Reproving Sinners as a Means of Grace.

Discourses 3 and 6 on the Sermon on the Mount list activities that Wesley considered works of mercy:

Giving alms, feeding the hungry, clothing the naked, assisting the stranger, visiting those that are sick or in prison, comforting the afflicted, instructing the ignorant, reproving the wicked,  exhorting and encouraging the well-doer.

Unlike Discourse 6, doing good to others’ bodies and souls is not explicitly designated as a means of grace in Discourse 3, however the following statement does imply that when we engage in works of mercy, God’s grace is working through us—
This power [to do good to the soul], indeed, belongeth unto God. It is He only that changes the heart, without which every other change is lighter than vanity. Nevertheless, it pleases Him who worketh all in all, to help man chiefly by man; to convey his own power, and blessing, and love, through one man to another.
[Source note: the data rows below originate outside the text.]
(* ===== verification/Ticks.v ===== *)
(** * Ticks and cooldowns: what spaces the mails of successive ticks
    ([src/analyzer/engine.py], [src/cache/cooldown.py])

    [CooldownService] is what the engine's dependencies promise about cooldowns: time
    moves on, nothing but time ends a running cooldown, a set cooldown lasts for its
    minutes, and the batch check sees the running ones.  The theorems here are proved
    against this interface; [System.v] shows that the real components implement it. *)
From stdpp Require Import base list sets strings.
From Stdlib Require Import ZArith Lia.
From S2P Require Import Prelude PyNum PyStr Json FactCatalog Models Renderer Threshold.
From S2P Require Import Repository Cooldown AlertBuilder EsQuery Engine.
Local Open Scope se_scope.

(** [ident key]: the name a cooldown is stored under; [held i t w]: the cooldown of that
    name is stored and runs until [t] or later; [usable w]: the store can be reached. *)
Class CooldownService (W : Type) := {
  ident : Check → string;
  now : W → Z;
  held : string → Z → W → Prop;
  usable : W → Prop;
}.

(** Until [t] there is a cooldown, or [t] has passed. *)
Definition spans {W} `{!CooldownService W} (i : string) (t : Z) (w : W) : Prop :=
  (t ≤ now w)%Z ∨ held i t w.

(** Time passes and nobody takes a cooldown away. *)
Definition quiet {W} `{!CooldownService W} (w w' : W) : Prop :=
  (now w ≤ now w')%Z ∧ (usable w → usable w') ∧ ∀ i t, spans i t w → spans i t w'.

#[export] Instance quiet_preorder {W} `{!CooldownService W} : PreOrder (quiet (W := W)).
Proof.
  unfold quiet. split; [by intros w; split_and!|].
  intros w1 w2 w3 (? & ? & ?) (? & ? & ?). split_and!; [by etrans|auto..].
Qed.

Class CooldownServiceLaws (W : Type) `{!Deps W, !CooldownService W} := {
  held_mono i t t' w : (t ≤ t')%Z → held i t' w → held i t w;
  get_equipment_quiet p w : quiet w (get_equipment p w).1;
  resolve_quiet p m e w : quiet w (resolve p m e w).1;
  metric_names_quiet x c p w : quiet w (metric_names x c p w).1;
  es_search_quiet x b w : quiet w (es_search x b w).1;
  template_of_quiet k w : quiet w (template_of k w).1;
  send_mail_quiet a w : quiet w (send_mail a w).1;
  cooling_batch_quiet ks w : quiet w (cooling_batch ks w).1;
  cooling_batch_sees ks w w' d k t :
    usable w → cooling_batch ks w = (w', Ok d) → k ∈ ks → spans (ident k) t w →
    is_cooling d k = true ∨ (t ≤ now w')%Z;
  cooldown_set_time k m w :
    let w' := (cooldown_set k m w).1 in (now w ≤ now w')%Z ∧ (usable w → usable w');
  cooldown_set_holds k m w :
    usable w → (0 < m)%Z → spans (ident k) (now w + 60 * m) (cooldown_set k m w).1;
  cooldown_set_frame k m w i t :
    usable w → i ≠ ident k → spans i t w → spans i t (cooldown_set k m w).1;
}.

(** The events of other kinds say nothing about mails and cooldowns. *)
Definition silent (e : Event) : Prop :=
  match e with EvMail _ _ | EvCooldown _ _ => False | _ => True end.

Lemma mails_silent tr : Forall silent tr → mails tr = [].
Proof. induction 1 as [|[] tr ? _ IH]; try done; exact IH. Qed.

Section Calm.
Context {W : Type} `{!Deps W, !CooldownService W, !CooldownServiceLaws W}.

Lemma spans_mono i t t' (w : W) : (t ≤ t')%Z → spans i t' w → spans i t w.
Proof. intros Ht [?|?]; [left; lia|right; by eapply held_mono]. Qed.

(** ** Calm steps of a tick *)
Definition calm {A} (m : EN (W := W) A) : Prop := ∀ s s' r,
  m s = (s', r) → quiet s.1 s'.1 ∧ ∃ tr, s'.2 = s.2 ++ tr ∧ Forall silent tr.

Lemma calm_pure {A} (m : EN A) : (∀ s, (m s).1 = s) → calm m.
Proof.
  intros Hm s s' r E. specialize (Hm s). rewrite E in Hm. simpl in Hm. subst s'.
  split; [done|]. exists []. by rewrite app_nil_r.
Qed.

Lemma calm_dep {A} (op : SE W EngineError A) : (∀ w, quiet w (op w).1) → calm (dep op).
Proof.
  intros Hop s s' r. unfold dep. specialize (Hop s.1). destruct (op s.1) as [w' r'].
  intros [= <- <-]. split; [done|]. exists []. by rewrite app_nil_r.
Qed.

Lemma calm_emit e : silent e → calm (emit e).
Proof. intros He s s' r [= <- <-]. split; [done|]. exists [e]. by repeat constructor. Qed.

Lemma calm_bind {A B} (m : EN A) (f : A → EN B) :
  calm m → (∀ a, calm (f a)) → calm (se_bind m f).
Proof.
  intros Hm Hf s s' r [(e & Hs & ->)|(s1 & a & Hs & Hr)]%se_bind_inv; [by eapply Hm|].
  destruct (Hm _ _ _ Hs) as (Hq & tr & E & Ht), (Hf _ _ _ _ Hr) as (Hq' & tr' & E' & Ht').
  split; [by etrans|]. exists (tr ++ tr'). rewrite E', E, app_assoc.
  split; [done|by apply Forall_app].
Qed.

Lemma calm_iter {A} (body : A → EN unit) l : (∀ x, calm (body x)) → calm (iter_se body l).
Proof. intros Hb. induction l; simpl; [by apply calm_pure|by apply calm_bind]. Qed.

Lemma calm_fold {A B} (body : B → A → EN B) l acc :
  (∀ b x, calm (body b x)) → calm (fold_se body l acc).
Proof.
  intros Hb. revert acc. induction l; intros acc; simpl; [by apply calm_pure|by apply calm_bind].
Qed.

End Calm.

Ltac calm_parts := repeat first
  [ apply calm_bind; [|intros ?]
  | apply calm_fold; intros ? ?
  | apply calm_iter; intros ?
  | apply calm_emit; exact I
  | apply calm_dep; intros ?; first
      [ apply get_equipment_quiet | apply resolve_quiet | apply metric_names_quiet
      | apply es_search_quiet | apply template_of_quiet ]
  | case_match | case_decide
  | by apply calm_pure ].

Section Ticks.
Context {W : Type} `{!Deps W, !CooldownService W, !CooldownServiceLaws W}.
Context `{!SetIter}.
Context (settings : AlertSettings) (es_keyword_suffix : string).
Context (pydantic_float : string → option num).
Context (digest : bool * list Measure * list Rule * list (string * NotifyChannel) → string).

Lemma resolve_into_calm process buckets doc : calm (resolve_into digest process buckets doc).
Proof. unfold resolve_into. calm_parts. Qed.

Lemma compute_measure_calm process t m ids :
  calm (_compute_measure es_keyword_suffix process t m ids).
Proof. unfold _compute_measure. calm_parts. Qed.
Wesley’s Notes for Ephesians 5:13 also implicitly identify reproving sin as a means of grace. Paul’s statement is intriguing—
τὰ δὲ πάντα ἐλεγχόμενα ὑπὸ τοῦ φωτὸς φανεροῦται,              
            all        exposed     by           light     is lit up  
πᾶν γὰρ τὸ φανερούμενον φῶς ἐστιν    
all            that lights up         light     is
(John 3: 20 and 21 contain similar themes of exposure by an illuminating light.  In the case of the gospel, Jesus is identified as the light that can expose the nature of human deeds.)

In Wesley’s opinion when Christians reprove sin, heavenly light is working through them.  This is not an explicit biblical precedent for Wesley’s claim that reproving sin is a means of grace, but it comes close.